-- Exercise data follows --

Definition EffectKind_value (k : EffectKind) : pystr :=
  match k with
  | WORKSPACE_OR_PUBLIC_READ => $"workspace-or-public-read"
  | SENSITIVE_READ => $"sensitive-read"
  | WORKSPACE_WRITE => $"workspace-write"
  | EXTERNAL_FILESYSTEM_WRITE => $"external-filesystem-write"
  | PROCESS_EXECUTION => $"process-execution"
  | NETWORK_READ => $"network-read"
  | NETWORK_WRITE => $"network-write"
  | REMOTE_STATE_READ => $"remote-state-read"
  | REMOTE_STATE_MUTATION => $"remote-state-mutation"
  | PERMISSION_OR_ACCESS_CHANGE => $"permission-or-access-change"
  | CREDENTIAL_OR_SECRET_OPERATION => $"credential-or-secret-operation"
  | SYSTEM_OR_PRIVILEGE_OPERATION => $"system-or-privilege-operation"
  | PACKAGE_OR_SOURCE_INSTALLATION => $"package-or-source-installation"
  | DESTRUCTIVE_OR_IRREVERSIBLE_OPERATION => $"destructive-or-irreversible-operation"
  | GUARD_CONTROL_OPERATION => $"guard-control-operation"
  end.
Global Instance EffectKind_enum : PyEnum EffectKind.
Proof.
  refine {| enum_value := EffectKind_value;
    enum_members := [WORKSPACE_OR_PUBLIC_READ; SENSITIVE_READ; WORKSPACE_WRITE;
      EXTERNAL_FILESYSTEM_WRITE; PROCESS_EXECUTION; NETWORK_READ; NETWORK_WRITE;
      REMOTE_STATE_READ; REMOTE_STATE_MUTATION; PERMISSION_OR_ACCESS_CHANGE;
      CREDENTIAL_OR_SECRET_OPERATION; SYSTEM_OR_PRIVILEGE_OPERATION;
      PACKAGE_OR_SOURCE_INSTALLATION; DESTRUCTIVE_OR_IRREVERSIBLE_OPERATION;
      GUARD_CONTROL_OPERATION] |}; solve_enum.
Defined.

Inductive EffectTargetScope :=
  | Scope_PUBLIC_RESOURCE | Scope_WORKSPACE | Scope_SENSITIVE_LOCAL | Scope_EXTERNAL_LOCAL
  | Scope_NETWORK_ENDPOINT | Scope_REMOTE_RESOURCE | Scope_SYSTEM | Scope_GUARD | Scope_UNKNOWN.
Global Instance EffectTargetScope_eq_dec : EqDecision EffectTargetScope.
Proof. solve_decision. Defined.

Definition EffectTargetScope_value (k : EffectTargetScope) : pystr :=
  match k with
  | Scope_PUBLIC_RESOURCE => $"public-resource"
  | Scope_WORKSPACE => $"workspace"
  | Scope_SENSITIVE_LOCAL => $"sensitive-local"
  | Scope_EXTERNAL_LOCAL => $"external-local"
  | Scope_NETWORK_ENDPOINT => $"network-endpoint"
  | Scope_REMOTE_RESOURCE => $"remote-resource"
  | Scope_SYSTEM => $"system"
  | Scope_GUARD => $"guard"
  | Scope_UNKNOWN => $"unknown"
  end.
Global Instance EffectTargetScope_enum : PyEnum EffectTargetScope.
Proof.
  refine {| enum_value := EffectTargetScope_value;
    enum_members := [Scope_PUBLIC_RESOURCE; Scope_WORKSPACE; Scope_SENSITIVE_LOCAL;
      Scope_EXTERNAL_LOCAL; Scope_NETWORK_ENDPOINT; Scope_REMOTE_RESOURCE; Scope_SYSTEM;
      Scope_GUARD; Scope_UNKNOWN] |}; solve_enum.
Defined.

Inductive EffectReversibility :=
  | REVERSIBLE | TRIVIALLY_RECOVERABLE | RECOVERABLE_WITH_REVIEW | IRREVERSIBLE
  | Reversibility_UNKNOWN.
Global Instance EffectReversibility_eq_dec : EqDecision EffectReversibility.
Proof. solve_decision. Defined.

Definition EffectReversibility_value (k : EffectReversibility) : pystr :=
  match k with
  | REVERSIBLE => $"reversible"
  | TRIVIALLY_RECOVERABLE => $"trivially-recoverable"
  | RECOVERABLE_WITH_REVIEW => $"recoverable-with-review"
  | IRREVERSIBLE => $"irreversible"
  | Reversibility_UNKNOWN => $"unknown"
  end.
Global Instance EffectReversibility_enum : PyEnum EffectReversibility.
Proof.
  refine {| enum_value := EffectReversibility_value;
    enum_members := [REVERSIBLE; TRIVIALLY_RECOVERABLE; RECOVERABLE_WITH_REVIEW; IRREVERSIBLE;
      Reversibility_UNKNOWN] |}; solve_enum.
Defined.

Inductive EffectBlastRadius :=
  | Radius_SINGLE_RESOURCE | Radius_WORKSPACE | Radius_MULTIPLE_RESOURCES | Radius_SYSTEM_WIDE
  | Radius_CATASTROPHIC | Radius_UNKNOWN.
Global Instance EffectBlastRadius_eq_dec : EqDecision EffectBlastRadius.
Proof. solve_decision. Defined.

Definition EffectBlastRadius_value (k : EffectBlastRadius) : pystr :=
  match k with
  | Radius_SINGLE_RESOURCE => $"single-resource"
  | Radius_WORKSPACE => $"workspace"
  | Radius_MULTIPLE_RESOURCES => $"multiple-resources"
  | Radius_SYSTEM_WIDE => $"system-wide"
  | Radius_CATASTROPHIC => $"catastrophic"
  | Radius_UNKNOWN => $"unknown"
  end.
Global Instance EffectBlastRadius_enum : PyEnum EffectBlastRadius.
Proof.
  refine {| enum_value := EffectBlastRadius_value;
    enum_members := [Radius_SINGLE_RESOURCE; Radius_WORKSPACE; Radius_MULTIPLE_RESOURCES;
      Radius_SYSTEM_WIDE; Radius_CATASTROPHIC; Radius_UNKNOWN] |}; solve_enum.
Defined.

Inductive EffectEvidenceSource :=
  | Source_PARSER | Source_EXTENSION | Source_LAUNCH_IDENTITY | Source_MANIFEST | Source_LOCKFILE
  | Source_CONFIGURATION | Source_POLICY | Source_CONTAINMENT | Source_CAPABILITY
  | Source_RUNTIME.
Global Instance EffectEvidenceSource_eq_dec : EqDecision EffectEvidenceSource.
Proof. solve_decision. Defined.

Definition EffectEvidenceSource_value (k : EffectEvidenceSource) : pystr :=
  match k with
  | Source_PARSER => $"parser"
  | Source_EXTENSION => $"extension"
  | Source_LAUNCH_IDENTITY => $"launch-identity"
  | Source_MANIFEST => $"manifest"
  | Source_LOCKFILE => $"lockfile"
  | Source_CONFIGURATION => $"configuration"
  | Source_POLICY => $"policy"
  | Source_CONTAINMENT => $"containment"
  | Source_CAPABILITY => $"capability"
  | Source_RUNTIME => $"runtime"
  end.
Global Instance EffectEvidenceSource_enum : PyEnum EffectEvidenceSource.
Proof.
  refine {| enum_value := EffectEvidenceSource_value;
    enum_members := [Source_PARSER; Source_EXTENSION; Source_LAUNCH_IDENTITY; Source_MANIFEST;
      Source_LOCKFILE; Source_CONFIGURATION; Source_POLICY; Source_CONTAINMENT;
      Source_CAPABILITY; Source_RUNTIME] |}; solve_enum.
Defined.

Inductive EffectConfidence :=
  | Confidence_EXACT | Confidence_STRONG | Confidence_PARTIAL | Confidence_DYNAMIC
  | Confidence_UNKNOWN.
Global Instance EffectConfidence_eq_dec : EqDecision EffectConfidence.
Proof. solve_decision. Defined.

-- Exercise data concluded --

(Exercise brief): Each line of the material must be restated exactly.

(Exercise response):
Definition EffectKind_value (k : EffectKind) : pystr :=
  match k with
  | WORKSPACE_OR_PUBLIC_READ => $"workspace-or-public-read"
  | SENSITIVE_READ => $"sensitive-read"
  | WORKSPACE_WRITE => $"workspace-write"
  | EXTERNAL_FILESYSTEM_WRITE => $"external-filesystem-write"
  | PROCESS_EXECUTION => $"process-execution"
  | NETWORK_READ => $"network-read"
  | NETWORK_WRITE => $"network-write"
  | REMOTE_STATE_READ => $"remote-state-read"
  | REMOTE_STATE_MUTATION => $"remote-state-mutation"
  | PERMISSION_OR_ACCESS_CHANGE => $"permission-or-access-change"
  | CREDENTIAL_OR_SECRET_OPERATION => $"credential-or-secret-operation"
  | SYSTEM_OR_PRIVILEGE_OPERATION => $"system-or-privilege-operation"
  | PACKAGE_OR_SOURCE_INSTALLATION => $"package-or-source-installation"
  | DESTRUCTIVE_OR_IRREVERSIBLE_OPERATION => $"destructive-or-irreversible-operation"
  | GUARD_CONTROL_OPERATION => $"guard-control-operation"
  end.
Global Instance EffectKind_enum : PyEnum EffectKind.
Proof.
  refine {| enum_value := EffectKind_value;
    enum_members := [WORKSPACE_OR_PUBLIC_READ; SENSITIVE_READ; WORKSPACE_WRITE;
      EXTERNAL_FILESYSTEM_WRITE; PROCESS_EXECUTION; NETWORK_READ; NETWORK_WRITE;
      REMOTE_STATE_READ; REMOTE_STATE_MUTATION; PERMISSION_OR_ACCESS_CHANGE;
      CREDENTIAL_OR_SECRET_OPERATION; SYSTEM_OR_PRIVILEGE_OPERATION;
      PACKAGE_OR_SOURCE_INSTALLATION; DESTRUCTIVE_OR_IRREVERSIBLE_OPERATION;
      GUARD_CONTROL_OPERATION] |}; solve_enum.
Defined.

Inductive EffectTargetScope :=
  | Scope_PUBLIC_RESOURCE | Scope_WORKSPACE | Scope_SENSITIVE_LOCAL | Scope_EXTERNAL_LOCAL
  | Scope_NETWORK_ENDPOINT | Scope_REMOTE_RESOURCE | Scope_SYSTEM | Scope_GUARD | Scope_UNKNOWN.
Global Instance EffectTargetScope_eq_dec : EqDecision EffectTargetScope.
Proof. solve_decision. Defined.

Definition EffectTargetScope_value (k : EffectTargetScope) : pystr :=
  match k with
  | Scope_PUBLIC_RESOURCE => $"public-resource"
  | Scope_WORKSPACE => $"workspace"
  | Scope_SENSITIVE_LOCAL => $"sensitive-local"
  | Scope_EXTERNAL_LOCAL => $"external-local"
  | Scope_NETWORK_ENDPOINT => $"network-endpoint"
  | Scope_REMOTE_RESOURCE => $"remote-resource"
  | Scope_SYSTEM => $"system"
  | Scope_GUARD => $"guard"
  | Scope_UNKNOWN => $"unknown"
  end.
Global Instance EffectTargetScope_enum : PyEnum EffectTargetScope.
Proof.
  refine {| enum_value := EffectTargetScope_value;
    enum_members := [Scope_PUBLIC_RESOURCE; Scope_WORKSPACE; Scope_SENSITIVE_LOCAL;
      Scope_EXTERNAL_LOCAL; Scope_NETWORK_ENDPOINT; Scope_REMOTE_RESOURCE; Scope_SYSTEM;
      Scope_GUARD; Scope_UNKNOWN] |}; solve_enum.
Defined.

Inductive EffectReversibility :=
  | REVERSIBLE | TRIVIALLY_RECOVERABLE | RECOVERABLE_WITH_REVIEW | IRREVERSIBLE
  | Reversibility_UNKNOWN.
Global Instance EffectReversibility_eq_dec : EqDecision EffectReversibility.
Proof. solve_decision. Defined.

Definition EffectReversibility_value (k : EffectReversibility) : pystr :=
  match k with
  | REVERSIBLE => $"reversible"
  | TRIVIALLY_RECOVERABLE => $"trivially-recoverable"
  | RECOVERABLE_WITH_REVIEW => $"recoverable-with-review"
  | IRREVERSIBLE => $"irreversible"
  | Reversibility_UNKNOWN => $"unknown"
  end.
Global Instance EffectReversibility_enum : PyEnum EffectReversibility.
Proof.
  refine {| enum_value := EffectReversibility_value;
    enum_members := [REVERSIBLE; TRIVIALLY_RECOVERABLE; RECOVERABLE_WITH_REVIEW; IRREVERSIBLE;
      Reversibility_UNKNOWN] |}; solve_enum.
Defined.

Inductive EffectBlastRadius :=
  | Radius_SINGLE_RESOURCE | Radius_WORKSPACE | Radius_MULTIPLE_RESOURCES | Radius_SYSTEM_WIDE
  | Radius_CATASTROPHIC | Radius_UNKNOWN.
Global Instance EffectBlastRadius_eq_dec : EqDecision EffectBlastRadius.
Proof. solve_decision. Defined.

Definition EffectBlastRadius_value (k : EffectBlastRadius) : pystr :=
  match k with
  | Radius_SINGLE_RESOURCE => $"single-resource"
  | Radius_WORKSPACE => $"workspace"
  | Radius_MULTIPLE_RESOURCES => $"multiple-resources"
  | Radius_SYSTEM_WIDE => $"system-wide"
  | Radius_CATASTROPHIC => $"catastrophic"
  | Radius_UNKNOWN => $"unknown"
  end.
Global Instance EffectBlastRadius_enum : PyEnum EffectBlastRadius.
Proof.
  refine {| enum_value := EffectBlastRadius_value;
    enum_members := [Radius_SINGLE_RESOURCE; Radius_WORKSPACE; Radius_MULTIPLE_RESOURCES;
      Radius_SYSTEM_WIDE; Radius_CATASTROPHIC; Radius_UNKNOWN] |}; solve_enum.
Defined.

Inductive EffectEvidenceSource :=
  | Source_PARSER | Source_EXTENSION | Source_LAUNCH_IDENTITY | Source_MANIFEST | Source_LOCKFILE
  | Source_CONFIGURATION | Source_POLICY | Source_CONTAINMENT | Source_CAPABILITY
  | Source_RUNTIME.
Global Instance EffectEvidenceSource_eq_dec : EqDecision EffectEvidenceSource.
Proof. solve_decision. Defined.

Definition EffectEvidenceSource_value (k : EffectEvidenceSource) : pystr :=
  match k with
  | Source_PARSER => $"parser"
  | Source_EXTENSION => $"extension"
  | Source_LAUNCH_IDENTITY => $"launch-identity"
  | Source_MANIFEST => $"manifest"
  | Source_LOCKFILE => $"lockfile"
  | Source_CONFIGURATION => $"configuration"
  | Source_POLICY => $"policy"
  | Source_CONTAINMENT => $"containment"
  | Source_CAPABILITY => $"capability"
  | Source_RUNTIME => $"runtime"
  end.
Global Instance EffectEvidenceSource_enum : PyEnum EffectEvidenceSource.
Proof.
  refine {| enum_value := EffectEvidenceSource_value;
    enum_members := [Source_PARSER; Source_EXTENSION; Source_LAUNCH_IDENTITY; Source_MANIFEST;
      Source_LOCKFILE; Source_CONFIGURATION; Source_POLICY; Source_CONTAINMENT;
      Source_CAPABILITY; Source_RUNTIME] |}; solve_enum.
Defined.

Inductive EffectConfidence :=
  | Confidence_EXACT | Confidence_STRONG | Confidence_PARTIAL | Confidence_DYNAMIC
  | Confidence_UNKNOWN.
Global Instance EffectConfidence_eq_dec : EqDecision EffectConfidence.
Proof. solve_decision. Defined.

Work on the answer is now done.